Daniel Rudd is one of those nearly forgotten names in Black history who was truly a mover of humans in his day and time. If he comes to mind at all, it is because of his work in organizing the first National Black Catholic Congresses in the 1880s and 90s. Through that effort and his publication of the American Catholic Tribune, first named the Ohio State Tribune, Rudd moved many to openly speak out on the race problem in America and to propose concrete actions to resolve it.
Rudd was born August 4, 1854 on the Anatok plantation near Bardstown, Kentucky. He was one of 11 children born to enslaved parents – Robert and Elizabeth Rudd. He was, thus, born as an enslaved person. Because slavery ended while he was still a young child, however, he was able to move to Springfield, Ohio; finish high school; and learn the newspaper trade.
His Black pride and respect for the importance of education led him to take action toward desegregating the public schools of Springfield. By 1885, he pushed such issues in the newspaper which he started publishing in Cincinnati in 1885. The Ohio State Tribune, later named the American Catholic Tribune, became the first Black Catholic newspaper in the country. Because he was such a strong and devout Catholic and had such racial pride, the issue of race was expounded upon quite frequently and quite heavily. These same feelings would lead him to expand his efforts beyond the paper to include organizing the first Black Catholic Congress.
In these endeavors, he was somewhat unique, even as a man of vision. For him, the portrait of the Catholic church was not that generally thought of as emanating from White America, Western Europe, or even Rome. His vision and his heroes were from Africa and included such Black saints as Augustine, Monica, Cyprian, and Benedict the Moor. In that sense, the Catholic church was not “a White man’s church,” as claimed many critics. It was a universal church that began in Africa.

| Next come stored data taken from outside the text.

(** A compensation that failed is never tried again, and is then reported as
    done: once the handler has been called for an action, whatever came of it,
    every later execution for that action calls no handler and answers True (or
    raises because the ledger is down). *)
Theorem compensation_never_retried a raise raise' (l : list (Action * bool)) w :
  ds_wf (cw_store w) -> cw_attempts w = [] ->
  let w1 := (execute entries randint sleep a true raise w).2 in
  let w2 := executes l w1 in
  cw_attempts w1 <> [] ->
  calls_under (compensation_key a) (execute entries randint sleep a true raise' w2).2 =
    calls_under (compensation_key a) w1 /\
  match (execute entries randint sleep a true raise' w2).1 with
  | Ret b => b = true
  | Raise e => ds_unavailable e
  end.
Proof.
  intros Hwf Hat0 w1 w2 Hne.
  destruct (execute_calls a raise w Hwf) as (Hwf1 & _ & n & Hat & Hn). fold w1 in Hwf1, Hat, Hn.
  destruct (decide (n = 0)) as [-> |Hn0]; [by rewrite Hat, Hat0 in Hne|].
  destruct (Hn Hn0) as ((entry & He & Hm) & _ & Hsome).
  assert (calls_under (compensation_key a) w1 = n) as Hc.
  { rewrite (calls_under_app _ _ _ _ _ Hat), decide_True by done. unfold calls_under. by rewrite Hat0. }
  destruct (executes_calls a entry l w1 He Hwf1) as [_ Heq]; [lia|done|].
  destruct (executes_le l w1 Hwf1) as [Hwf2 Hle]. fold w2 in Heq, Hwf2, Hle.
  assert (is_Some (cview w2 !! compensation_key a)) as Hsome2.
  { destruct Hsome as [r Hr]. destruct (Hle _ _ Hr) as (r' & Hr' & _). by exists r'. }
  destruct (execute_recorded a raise' w2 Hwf2 Hsome2) as [Hat2 Hres]. split.
  - unfold calls_under at 1. rewrite Hat2. by apply Heq.
  - destruct (execute _ _ _ _ _ _ _).1; [|done]. apply Hres. by rewrite He.
Qed.
End lawful_compensation.

(** Witnesses **********************************************************************)

(** One handler that succeeds and one that always times out. *)
Definition example_registry : registry unit :=
  register "compensatable_write" (fun _ => mret tt) "undo" 100 2 1000
    (register "irreversible_write" (fun _ => py_raise TimeoutError) "undo" 100 2 1000 []).

Definition example_failed (c : EffectClass) : Action :=
  mkAction "act-1" "run-1" "tool_call" c None None None None [] None None.

Definition no_jitter : PyM unit Z := mret 0%Z.
Definition no_sleep : Z -> PyM unit unit := fun _ => mret tt.
Definition fresh : cworld InMemory.store unit := mkCW [] tt [].

Lemma fresh_wf : ds_wf (cw_store fresh).
Proof. exact (NoDup_nil_2 (A:=string)). Qed.

Lemma compensation_outcome_witness :
  execute_post example_registry (example_failed COMPENSATABLE_WRITE) true fresh true
    (execute example_registry no_jitter no_sleep (example_failed COMPENSATABLE_WRITE) true true fresh).2.
Proof.
  exact (compensation_outcome example_registry no_jitter no_sleep (example_failed COMPENSATABLE_WRITE)
    true true fresh fresh_wf).
Defined.
(* ===== verification/Recovery.v ===== *)
(** * Recovery
      ([agent_kernel/kernel/recovery/planner.py], [mode_registry.py], [gate.py])

    From a failure to the one recovery decision a run may take: the planner
    classifies the failure, the mode registry names the recovery mode of the
    plan, and the gate checks the circuit breaker, the compensation handlers
    and the reflection policy around it.  Clock readings are microseconds
    (the code's floats are seconds).  The breaker store, the reasoning loop,
    the context builder, the clocks and the hook are the environment. *)

From stdpp Require Import base tactics option list sets strings gmap pretty.
From Stdlib Require Import ZArith Ascii.
From S2P Require Import Prelude PyStr PyDict PyVal Contracts DedupeStore Snapshot Compensation.
#[local] Arguments String.append : simpl nomatch.
#[local] Open Scope Z_scope.

Record RecoveryInput := mkRecoveryInput {
  ri_run_id : string;
  ri_reason_code : string;
  ri_lifecycle_state : RunLifecycleState;
  ri_projection : RunProjection;
  ri_failed_action_id : option string;
  ri_reflection_round : Z;
  ri_capability_snapshot : option CapabilitySnapshot;
  ri_failed_effect_class : option string
}.

(** The planner *******************************************************************)

Inductive RecoveryPlanAction := schedule_compensation | notify_human_operator | abort_run.

Definition plan_action_str (a : RecoveryPlanAction) : string :=
  match a with
  | schedule_compensation => "schedule_compensation"
  | notify_human_operator => "notify_human_operator"
  | abort_run => "abort_run"
  end.

Inductive ReasonClassification := cls_transient | cls_fatal | cls_human | cls_unknown.

Record RecoveryPlan := mkPlan {
  pl_run_id : string;
  pl_action : RecoveryPlanAction;
  pl_reason : string;
  pl_compensation_action_id : option string;
  pl_escalation_channel_ref : option string
}.

Record PlannerHeuristicPolicy := mkHeuristics {
  hp_reason_prefix : string;
  hp_default_escalation_channel_ref : string;
  hp_human_reason_prefixes : list string;
  hp_transient_reason_prefixes : list string;
  hp_fatal_reason_prefixes : list string;
  hp_abort_reason_prefixes : list string;
  hp_transient_action : RecoveryPlanAction;
  hp_fatal_action : RecoveryPlanAction;
  hp_human_action : RecoveryPlanAction;
  hp_unknown_action : RecoveryPlanAction
}.

(** The defaults of the dataclass. *)
Definition default_heuristics : PlannerHeuristicPolicy :=
  mkHeuristics "recovery" "human://operator"
    ["human_"; "manual_"; "requires_human"; "waiting_external"; "external_"]
    ["transient_"; "executor_transient"; "retryable_"]
    ["fatal"; "non_recoverable"; "permission_denied"; "policy_denied"] []
    schedule_compensation abort_run notify_human_operator schedule_compensation.

#[export] Instance RecoveryPlanAction_eq_dec : EqDecision RecoveryPlanAction.
Proof. solve_decision. Defined.
#[export] Instance ReasonClassification_eq_dec : EqDecision ReasonClassification.
Proof. solve_decision. Defined.

Definition _has_prefix (value : string) (prefixes : list string) : bool :=
  existsb (startswith value) prefixes.

Definition classify_reason (p : PlannerHeuristicPolicy) (reason_code : string) : ReasonClassification :=
  let normalized_reason := lower (strip reason_code) in
  if _has_prefix normalized_reason (hp_human_reason_prefixes p) then cls_human
  else if _has_prefix normalized_reason (hp_fatal_reason_prefixes p ++ hp_abort_reason_prefixes p) then cls_fatal
  else if _has_prefix normalized_reason (hp_transient_reason_prefixes p) then cls_transient
  else cls_unknown.

Definition action_for_classification (p : PlannerHeuristicPolicy) (c : ReasonClassification) :
    RecoveryPlanAction :=
  match c with
  | cls_human => hp_human_action p
  | cls_fatal => hp_fatal_action p
  | cls_transient => hp_transient_action p
  | cls_unknown => hp_unknown_action p
  end.

Definition build_plan (decision : RecoveryDecision) (projection : RunProjection) : outcome RecoveryPlan :=
  if decide (rd_run_id decision <> rp_run_id projection) then
    Raise (ValueError "recovery decision run_id must match projection run_id.")
  else match rd_mode decision with
       | static_compensation => mret (mkPlan (rd_run_id decision) schedule_compensation
           (rd_reason decision) (rd_compensation_action_id decision) None)
       | human_escalation => mret (mkPlan (rd_run_id decision) notify_human_operator
           (rd_reason decision) None (rd_escalation_channel_ref decision))
       | _ => mret (mkPlan (rd_run_id decision) abort_run (rd_reason decision) None None)
       end.

Definition build_plan_from_input (p : PlannerHeuristicPolicy) (i : RecoveryInput) : outcome RecoveryPlan :=
  let projection := ri_projection i in
  if decide (ri_run_id i <> rp_run_id projection) then
    Raise (ValueError "recovery input run_id must match projection run_id.")
  else
    let reason := hp_reason_prefix p +:+ ":" +:+ ri_reason_code i in
    let compensation_action_id := py_or (ri_failed_action_id i) (rp_current_action_id projection) in
    let plan action compensation escalation :=
      mret (mkPlan (ri_run_id i) action reason compensation escalation) in
    match rp_recovery_mode projection with
    | Some human_escalation =>
        plan notify_human_operator None (Some (hp_default_escalation_channel_ref p))
    | Some static_compensation => plan schedule_compensation compensation_action_id None
    | Some abort => plan abort_run None None
    | _ =>
        let normalized_reason := lower (strip (ri_reason_code i)) in
        if decide (ri_lifecycle_state i = ls_waiting_external) then
          plan notify_human_operator None (Some (hp_default_escalation_channel_ref p))
        else
          match action_for_classification p (classify_reason p normalized_reason) with
          | notify_human_operator =>
              plan notify_human_operator None (Some (hp_default_escalation_channel_ref p))
          | schedule_compensation =>
              match compensation_action_id with
              | Some id => plan schedule_compensation (Some id) None
              | None => plan abort_run None None
              end
          | abort_run => plan abort_run None None
          end
    end.

(** The mode registry *************************************************************)

(** [self._entries] *)
Abbreviation mode_registry := (odict string string).

Definition register_mode (plan_action mode : string) : PyM mode_registry unit :=
  entries ← py_get;
  match od_get plan_action entries with
  | Some present => py_raise (ValueError ("Recovery plan action '" +:+ plan_action +:+
      "' is already registered with mode '" +:+ present +:+
      "'. Use a unique plan_action or update the existing entry."))
  | None => py_modify (od_set plan_action mode)
  end.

By the same token, he viewed the Catholic faith through its basic theology and social teachings. In his eyesight, it was the only place on the continent where all people – rich and poor, Black and white – could approach the altar as equals.
As a result of his deep religious faith, he used his paper to not only inform the public of the issue of race, he used it to propose solutions, such as equally funding all schools and fully admitting Black workers to labor unions. He used the paper to urge Black people, especially Black Catholics, to come together in order to have a stronger voice. He used the paper to challenge white Catholics, who were not acting according to the church’s teachings – to become fully Catholic because he saw them as less than such according to their actions.
Four years after he began publishing the Ohio State Tribune, Rudd began organizing the first National Black Catholic Congress. It met five times between 1889 and 1894. This was an amazing feat considering the fact that this was during the height of the period of “Southern Redemption” and given the reluctance of many, even Black church people, to speak out openly about the problem of racism.
Thus, it is not surprising that the Black Catholic Congress Movement died a quiet death after Rudd was replaced by a liberal white clergyman and amidst a dwindling Black participation. Although the National Black Catholic Congresses were not to be revived until 1987, Rudd had planted the seed and nurtured it well.
Daniel Rudd died December 3, 1933 after having lived and worked in Mississippi and Arkansas, completing a full and fruitful life. He was an effective journalist, businessman, and civil rights advocate. More than that, however, he is a most-worthy model, anti-racist organizer, and activist in at least six ways. (1) He demonstrated how circumstances may hinder, but cannot define an individual; that one can take advantage of and utilize circumstances to bring about change. (2) He chose to focus on Africa and Black pride as sources of his spiritual development. (3) He was determined to be a fighter for civil and human rights. (4) He realized the importance of speaking up in order to find kindred spirits as well as to influence others to join the cause. (5) He recognized the strength of numbers, the need for unity. (6) He realized the need to challenge Black people who preferred to remain silent and “religious” white people who were hypocritical when it came to the issue of race. Rudd truly belongs in the pantheon of Black heroes, not the annals of forgotten warriors.